(Beginning of INPUT RECORDS)
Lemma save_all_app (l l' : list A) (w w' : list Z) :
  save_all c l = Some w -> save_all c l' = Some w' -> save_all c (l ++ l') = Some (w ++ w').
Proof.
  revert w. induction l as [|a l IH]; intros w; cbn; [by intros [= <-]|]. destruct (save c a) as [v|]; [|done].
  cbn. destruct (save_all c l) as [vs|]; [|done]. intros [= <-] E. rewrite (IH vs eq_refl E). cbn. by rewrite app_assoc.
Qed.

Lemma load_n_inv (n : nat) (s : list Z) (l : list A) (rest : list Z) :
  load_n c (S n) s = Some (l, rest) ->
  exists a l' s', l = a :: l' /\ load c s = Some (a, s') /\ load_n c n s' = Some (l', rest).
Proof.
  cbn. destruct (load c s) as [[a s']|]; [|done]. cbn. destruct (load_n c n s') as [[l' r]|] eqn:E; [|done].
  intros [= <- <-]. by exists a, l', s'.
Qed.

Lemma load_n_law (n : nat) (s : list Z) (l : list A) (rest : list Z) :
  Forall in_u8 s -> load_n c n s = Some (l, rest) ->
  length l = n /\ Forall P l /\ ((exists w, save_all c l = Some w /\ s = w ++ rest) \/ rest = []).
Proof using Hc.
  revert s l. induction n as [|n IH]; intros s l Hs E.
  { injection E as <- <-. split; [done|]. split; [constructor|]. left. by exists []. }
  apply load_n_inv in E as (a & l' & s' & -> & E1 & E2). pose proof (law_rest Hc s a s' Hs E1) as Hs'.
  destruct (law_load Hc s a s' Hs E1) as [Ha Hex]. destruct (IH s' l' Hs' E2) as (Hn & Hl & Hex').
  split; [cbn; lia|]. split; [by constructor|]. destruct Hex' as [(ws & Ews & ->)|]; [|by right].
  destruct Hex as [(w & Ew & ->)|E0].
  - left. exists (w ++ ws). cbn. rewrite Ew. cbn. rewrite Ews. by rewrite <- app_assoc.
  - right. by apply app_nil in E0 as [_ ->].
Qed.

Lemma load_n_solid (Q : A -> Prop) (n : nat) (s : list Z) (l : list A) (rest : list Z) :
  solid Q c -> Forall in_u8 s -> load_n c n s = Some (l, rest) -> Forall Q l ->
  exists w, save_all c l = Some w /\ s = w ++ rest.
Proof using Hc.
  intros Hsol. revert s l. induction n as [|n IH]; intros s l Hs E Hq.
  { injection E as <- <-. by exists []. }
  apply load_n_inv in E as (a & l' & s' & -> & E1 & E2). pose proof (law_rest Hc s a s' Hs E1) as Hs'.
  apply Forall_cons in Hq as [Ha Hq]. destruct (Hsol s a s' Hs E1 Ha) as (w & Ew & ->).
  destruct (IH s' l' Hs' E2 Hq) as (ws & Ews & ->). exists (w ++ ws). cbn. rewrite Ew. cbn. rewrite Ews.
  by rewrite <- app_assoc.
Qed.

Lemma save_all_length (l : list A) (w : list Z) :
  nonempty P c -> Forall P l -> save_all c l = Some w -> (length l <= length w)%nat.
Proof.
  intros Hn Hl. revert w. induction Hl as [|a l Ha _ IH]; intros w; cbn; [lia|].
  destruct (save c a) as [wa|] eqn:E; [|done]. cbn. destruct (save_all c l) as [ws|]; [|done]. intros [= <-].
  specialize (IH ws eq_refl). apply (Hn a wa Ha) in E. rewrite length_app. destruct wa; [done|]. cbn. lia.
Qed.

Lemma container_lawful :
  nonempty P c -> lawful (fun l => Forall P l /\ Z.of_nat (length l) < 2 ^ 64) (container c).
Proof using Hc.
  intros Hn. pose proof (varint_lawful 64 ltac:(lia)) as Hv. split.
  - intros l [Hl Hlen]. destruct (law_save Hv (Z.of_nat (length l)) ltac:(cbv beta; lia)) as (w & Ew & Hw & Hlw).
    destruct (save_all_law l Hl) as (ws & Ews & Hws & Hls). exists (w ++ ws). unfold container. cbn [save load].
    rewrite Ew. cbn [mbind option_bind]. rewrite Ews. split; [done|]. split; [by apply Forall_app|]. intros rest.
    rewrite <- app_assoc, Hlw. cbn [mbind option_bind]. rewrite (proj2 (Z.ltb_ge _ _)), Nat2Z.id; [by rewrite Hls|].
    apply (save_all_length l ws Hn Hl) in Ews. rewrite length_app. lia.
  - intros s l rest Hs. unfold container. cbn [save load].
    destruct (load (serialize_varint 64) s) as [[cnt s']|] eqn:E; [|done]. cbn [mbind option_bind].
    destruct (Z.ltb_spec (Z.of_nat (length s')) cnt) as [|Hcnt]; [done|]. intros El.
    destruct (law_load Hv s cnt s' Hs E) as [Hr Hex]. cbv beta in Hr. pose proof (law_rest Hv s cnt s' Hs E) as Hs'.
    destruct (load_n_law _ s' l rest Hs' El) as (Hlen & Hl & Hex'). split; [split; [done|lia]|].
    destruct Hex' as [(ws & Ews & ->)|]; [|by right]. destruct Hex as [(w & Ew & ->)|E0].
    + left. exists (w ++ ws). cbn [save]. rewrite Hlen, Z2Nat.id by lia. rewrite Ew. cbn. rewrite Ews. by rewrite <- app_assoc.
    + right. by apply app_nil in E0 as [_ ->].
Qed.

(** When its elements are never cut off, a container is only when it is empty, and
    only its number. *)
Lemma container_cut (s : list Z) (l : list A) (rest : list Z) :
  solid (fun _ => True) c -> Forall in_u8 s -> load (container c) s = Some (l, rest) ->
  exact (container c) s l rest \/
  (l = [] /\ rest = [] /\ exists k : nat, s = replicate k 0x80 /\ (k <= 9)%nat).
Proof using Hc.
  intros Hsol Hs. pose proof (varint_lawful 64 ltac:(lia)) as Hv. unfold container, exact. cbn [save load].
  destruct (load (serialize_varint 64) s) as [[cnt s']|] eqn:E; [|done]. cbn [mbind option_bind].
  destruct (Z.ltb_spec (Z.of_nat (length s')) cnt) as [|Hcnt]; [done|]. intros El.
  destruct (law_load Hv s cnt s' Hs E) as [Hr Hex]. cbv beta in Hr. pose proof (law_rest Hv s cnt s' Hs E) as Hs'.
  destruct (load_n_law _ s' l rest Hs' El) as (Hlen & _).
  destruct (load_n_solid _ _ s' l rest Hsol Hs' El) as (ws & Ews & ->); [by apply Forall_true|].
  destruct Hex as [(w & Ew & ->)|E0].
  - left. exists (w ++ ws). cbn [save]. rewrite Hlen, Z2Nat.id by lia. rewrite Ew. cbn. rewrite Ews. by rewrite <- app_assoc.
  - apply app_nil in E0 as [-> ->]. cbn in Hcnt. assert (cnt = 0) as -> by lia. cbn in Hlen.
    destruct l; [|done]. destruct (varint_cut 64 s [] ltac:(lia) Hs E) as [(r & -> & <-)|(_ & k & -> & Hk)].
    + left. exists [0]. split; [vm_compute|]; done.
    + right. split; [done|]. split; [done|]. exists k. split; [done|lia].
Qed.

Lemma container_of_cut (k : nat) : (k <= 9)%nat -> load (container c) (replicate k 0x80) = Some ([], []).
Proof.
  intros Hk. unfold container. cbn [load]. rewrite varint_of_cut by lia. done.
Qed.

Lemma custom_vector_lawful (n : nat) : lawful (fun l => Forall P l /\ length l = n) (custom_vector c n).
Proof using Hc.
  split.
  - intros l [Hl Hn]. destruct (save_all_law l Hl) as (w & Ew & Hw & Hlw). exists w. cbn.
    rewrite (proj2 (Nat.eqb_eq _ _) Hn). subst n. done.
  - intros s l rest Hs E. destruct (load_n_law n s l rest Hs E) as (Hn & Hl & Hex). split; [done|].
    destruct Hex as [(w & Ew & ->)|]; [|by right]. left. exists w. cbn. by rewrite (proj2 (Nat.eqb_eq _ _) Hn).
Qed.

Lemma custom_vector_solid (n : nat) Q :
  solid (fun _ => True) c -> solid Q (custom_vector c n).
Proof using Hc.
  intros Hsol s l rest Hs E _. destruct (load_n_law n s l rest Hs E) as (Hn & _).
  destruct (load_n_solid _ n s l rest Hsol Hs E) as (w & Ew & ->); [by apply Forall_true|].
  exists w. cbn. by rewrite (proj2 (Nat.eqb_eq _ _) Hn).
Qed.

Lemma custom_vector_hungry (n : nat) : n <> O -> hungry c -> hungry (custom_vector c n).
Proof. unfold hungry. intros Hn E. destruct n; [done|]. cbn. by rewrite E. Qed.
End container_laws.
(End of INPUT RECORDS)
• [ASSIGNMENT]
Find all lines holding the word "constructor" in the records above and copy them.

• [ANSWER TO THIS TASK]
  { injection E as <- <-. split; [done|]. split; [constructor|]. left. by exists []. }
  split; [cbn; lia|]. split; [by constructor|]. destruct Hex' as [(ws & Ews & ->)|]; [|by right].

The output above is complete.